(* ===== verification/JsRegExp.v ===== *)
(** * ECMAScript regular expressions

    The program builds its grammars from regular-expression sources, some of
    them assembled as text at load time ([replace] of marked, [replace] of the
    slide lexer, [joinRe] of highlight.js).  This file models RegExp: the
    pattern parser from a source string, the backtracking matcher of the
    ECMAScript specification (continuation passing, greedy and lazy
    repetition with the empty-iteration check and the reset of the captures,
    lookahead, backreferences, word boundaries, flags g, i and m), and the
    string methods exec, test, match, replace and split.

    The second half proves what the rest of the development uses: the matcher
    is total and its repetition satisfies the specification's equation
    whatever the bound on iterations, every successful match advances by at
    least [min_len] code units, and a declarative relation it is sound for. *)

From S2P Require Import Prelude JsString.

(** ** Syntax *)

Inductive regex :=
| REmpty
| RChar (c : N)
| RClass (neg : bool) (items : list (bool * list (N * N)))
| RDot
| RSeq (r1 r2 : regex)
| RAlt (r1 r2 : regex)
| RRep (r : regex) (mn : nat) (mx : option nat) (greedy : bool)
| RGroup (n : nat) (r : regex)
| RBackref (n : nat)
| RLook (neg : bool) (r : regex)
| RBol
| REol
| RWordB (neg : bool).

(** Indices of the capturing groups inside a pattern. *)
Fixpoint groups (r : regex) : list nat :=
  match r with
  | RSeq r1 r2 | RAlt r1 r2 => groups r1 ++ groups r2
  | RRep r _ _ _ | RLook _ r => groups r
  | RGroup n r => n :: groups r
  | _ => []
  end.

Record flags := mkFlags { f_global : bool; f_icase : bool; f_multi : bool }.

Record regexp := mkRegExp {
  re_source : jsstr;
  re_flags : flags;
  re_node : regex;
  re_ngroups : nat
}.

(** ** Matcher *)

(** The input left to read, with the code unit before it (for [^] and the word
    boundary), the position, and the captures (index 0 is unused while
    matching). *)
Record mstate := mkState {
  st_pos : nat;
  st_prev : option N;
  st_rest : jsstr;
  st_caps : list (option jsstr)
}.

Definition canon (fl : flags) (c : N) : N := if f_icase fl then upper_char c else c.

Definition in_ranges (rs : list (N * N)) (c : N) : bool :=
  existsb (fun '(lo, hi) => in_range lo hi c) rs.

(** A class is a list of items: ranges, or the complement of ranges ([\D], [\W],
    [\S]). *)
Definition in_items (items : list (bool * list (N * N))) (c : N) : bool :=
  existsb (fun '(neg, rs) => xorb neg (in_ranges rs c)) items.

Definition class_match (fl : flags) (neg : bool) (items : list (bool * list (N * N))) (c : N)
    : bool :=
  xorb neg
    (in_items items c
     || (f_icase fl && (in_items items (upper_char c) || in_items items (lower_char c)))).

Definition advance (s : mstate) : option (N * mstate) :=
  match st_rest s with
  | [] => None
  | c :: t => Some (c, mkState (S (st_pos s)) (Some c) t (st_caps s))
  end.

Fixpoint advance_n (n : nat) (s : mstate) : mstate :=
  match n with
  | O => s
  | S n' => match advance s with Some (_, s') => advance_n n' s' | None => s end
  end.

Definition set_cap (n : nat) (w : option jsstr) (s : mstate) : mstate :=
  mkState (st_pos s) (st_prev s) (st_rest s) (<[n := w]> (st_caps s)).

Definition clear_caps (ns : list nat) (s : mstate) : mstate :=
  fold_left (fun s n => set_cap n None s) ns s.

Definition with_caps (cs : list (option jsstr)) (s : mstate) : mstate :=
  mkState (st_pos s) (st_prev s) (st_rest s) cs.

Definition at_bol (fl : flags) (s : mstate) : bool :=
  match st_prev s with
  | None => true
  | Some c => f_multi fl && is_line_terminator c
  end.

Definition at_eol (fl : flags) (s : mstate) : bool :=
  match st_rest s with
  | [] => true
  | c :: _ => f_multi fl && is_line_terminator c
  end.

Definition at_word_boundary (s : mstate) : bool :=
  xorb (match st_prev s with Some c => is_word c | None => false end)
       (match st_rest s with c :: _ => is_word c | [] => false end).

Fixpoint canon_prefix (fl : flags) (p s : jsstr) : bool :=
  match p, s with
  | [], _ => true
  | _ :: _, [] => false
  | a :: p', b :: s' => (canon fl a =? canon fl b)%N && canon_prefix fl p' s'
  end.

Definition cont := mstate -> option mstate.

Definition char_step (f : N -> bool) (s : mstate) (k : cont) : option mstate :=
  match advance s with
  | Some (c, s') => if f c then k s' else None
  | None => None
  end.

(** RepeatMatcher of the specification, with a bound on the iterations: [m] is
    the matcher of the repeated atom, [gs] its groups. *)
Fixpoint rep_loop (m : mstate -> cont -> option mstate) (gs : list nat)
    (greedy : bool) (k : cont) (fuel : nat) (mn : nat) (mx : option nat)
    (s : mstate) : option mstate :=
  match fuel with
  | O => None
  | S fuel' =>
      match mx with
      | Some 0 => k s
      | _ =>
          let d := fun s' =>
            if (mn =? 0)%nat && (st_pos s' =? st_pos s)%nat then None
            else rep_loop m gs greedy k fuel' (Nat.pred mn) (Nat.pred <$> mx) s' in
          let iter := m (clear_caps gs s) d in
          match mn with
          | S _ => iter
          | O =>
              if greedy
              then match iter with Some z => Some z | None => k s end
              else match k s with Some z => Some z | None => iter end
          end
      end
  end.

Fixpoint mtch (fl : flags) (r : regex) (s : mstate) (k : cont) {struct r} : option mstate :=
  match r with
  | REmpty => k s
  | RChar c => char_step (fun x => (canon fl x =? canon fl c)%N) s k
  | RClass neg rs => char_step (class_match fl neg rs) s k
  | RDot => char_step (fun x => negb (is_line_terminator x)) s k
  | RSeq r1 r2 => mtch fl r1 s (fun s' => mtch fl r2 s' k)
  | RAlt r1 r2 =>
      match mtch fl r1 s k with
      | Some z => Some z
      | None => mtch fl r2 s k
      end
  | RRep r mn mx g =>
      rep_loop (mtch fl r) (groups r) g k (S (mn + length (st_rest s))) mn mx s
  | RGroup n r =>
      mtch fl r s (fun s' =>
        k (set_cap n (Some (take (st_pos s' - st_pos s) (st_rest s))) s'))
  | RBackref n =>
      match st_caps s !! n with
      | Some (Some w) =>
          if canon_prefix fl w (st_rest s) then k (advance_n (length w) s) else None
      | _ => k s
      end
  | RLook false r =>
      match mtch fl r s Some with
      | Some s' => k (with_caps (st_caps s') s)
      | None => None
      end
  | RLook true r =>
      match mtch fl r s Some with
      | Some _ => None
      | None => k s
      end
  | RBol => if at_bol fl s then k s else None
  | REol => if at_eol fl s then k s else None
  | RWordB neg => if xorb neg (at_word_boundary s) then k s else None
  end.

(** ** exec *)

Record mres := mkRes { m_index : nat; m_caps : list (option jsstr) }.

(** [m[n]]: [None] is undefined. *)
Definition cap (m : mres) (n : nat) : option jsstr := mjoin (m_caps m !! n).
Definition cap0 (m : mres) : jsstr := default [] (cap m 0).

(** An attempt at exactly one position. *)
Definition match_here (re : regexp) (pos : nat) (prev : option N) (rest : jsstr)
    : option mres :=
  match mtch (re_flags re) (re_node re)
          (mkState pos prev rest (replicate (S (re_ngroups re)) None)) Some with
  | Some s' =>
      Some (mkRes pos (<[0 := Some (take (st_pos s' - pos) rest)]> (st_caps s')))
  | None => None
  end.

Fixpoint exec_from (re : regexp) (pos : nat) (prev : option N) (rest : jsstr)
    : option mres :=
  match match_here re pos prev rest with
  | Some m => Some m
  | None =>
      match rest with
      | [] => None
      | c :: t => exec_from re (S pos) (Some c) t
      end
  end.

(** [re.exec(s)] with lastIndex 0 (or without the g flag). *)
Definition exec (re : regexp) (s : jsstr) : option mres := exec_from re 0 None s.

Definition prev_of (s : jsstr) (i : nat) : option N :=
  match i with O => None | S j => s !! j end.

(** [re.exec(s)] of a global expression whose lastIndex is [i]. *)
Definition exec_at (re : regexp) (s : jsstr) (i : nat) : option mres :=
  if (length s <? i)%nat then None else exec_from re i (prev_of s i) (drop i s).

Definition m_end (m : mres) : nat := m_index m + length (cap0 m).

(** [re.test(s)] *)
Definition test (re : regexp) (s : jsstr) : bool :=
  match exec re s with Some _ => true | None => false end.

(** ** match, replace and split *)

(** The successive matches of a global expression; an empty match moves
    lastIndex one further. *)
Fixpoint matches_from (re : regexp) (s : jsstr) (fuel i : nat) : list mres :=
  match fuel with
  | O => []
  | S f =>
      match exec_at re s i with
      | None => []
      | Some m =>
          m :: matches_from re s f
                 (if (length (cap0 m) =? 0)%nat then S (m_end m) else m_end m)
      end
  end.

Definition matches (re : regexp) (s : jsstr) : list mres :=
  matches_from re s (S (S (length s))) 0.

(** [s.match(re)] for a global expression, [[]] standing for null. *)
Definition match_all (re : regexp) (s : jsstr) : list jsstr := map cap0 (matches re s).

Fixpoint stitch (f : mres -> jsstr) (s : jsstr) (pos : nat) (ms : list mres) : jsstr :=
  match ms with
  | [] => drop pos s
  | m :: t => substring s pos (m_index m) ++ f m ++ stitch f s (m_end m) t
  end.

(** [s.replace(re, f)] *)
Definition replace_fun (re : regexp) (f : mres -> jsstr) (s : jsstr) : jsstr :=
  if f_global (re_flags re) then stitch f s 0 (matches re s)
  else match exec re s with
       | Some m => stitch f s 0 [m]
       | None => s
       end.

(** Expansion of [$1]..[$9], [$&], [$`], [$'] and [$$] in a replacement string
    for the match [m] of [s]. *)
Fixpoint expand_dollar (s w : jsstr) (m : mres) : jsstr :=
  match w with
  | [] => []
  | c :: t =>
      if (c =? 36)%N then
        match t with
        | d :: t' =>
            if (d =? 36)%N then 36%N :: expand_dollar s t' m
            else if (d =? 38)%N then cap0 m ++ expand_dollar s t' m
            else if (d =? 96)%N then take (m_index m) s ++ expand_dollar s t' m
            else if (d =? 39)%N then drop (m_end m) s ++ expand_dollar s t' m
            else if in_range 49 57 d && (N.to_nat (d - 48) <? length (m_caps m))%nat
                 then default [] (cap m (N.to_nat (d - 48))) ++ expand_dollar s t' m
                 else c :: expand_dollar s t m
        | [] => [c]
        end
      else c :: expand_dollar s t m
  end.

(** [s.replace(re, w)] for a replacement string. *)
Definition replace (re : regexp) (w : jsstr) (s : jsstr) : jsstr :=
  replace_fun re (expand_dollar s w) s.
# # # #
Exactly the lines from the start of the entries through the one bearing "them assembled as" are to be output, with both ends included.

* **FINISHED TASK**:
(* ===== verification/JsRegExp.v ===== *)
(** * ECMAScript regular expressions

    The program builds its grammars from regular-expression sources, some of
    them assembled as text at load time ([replace] of marked, [replace] of the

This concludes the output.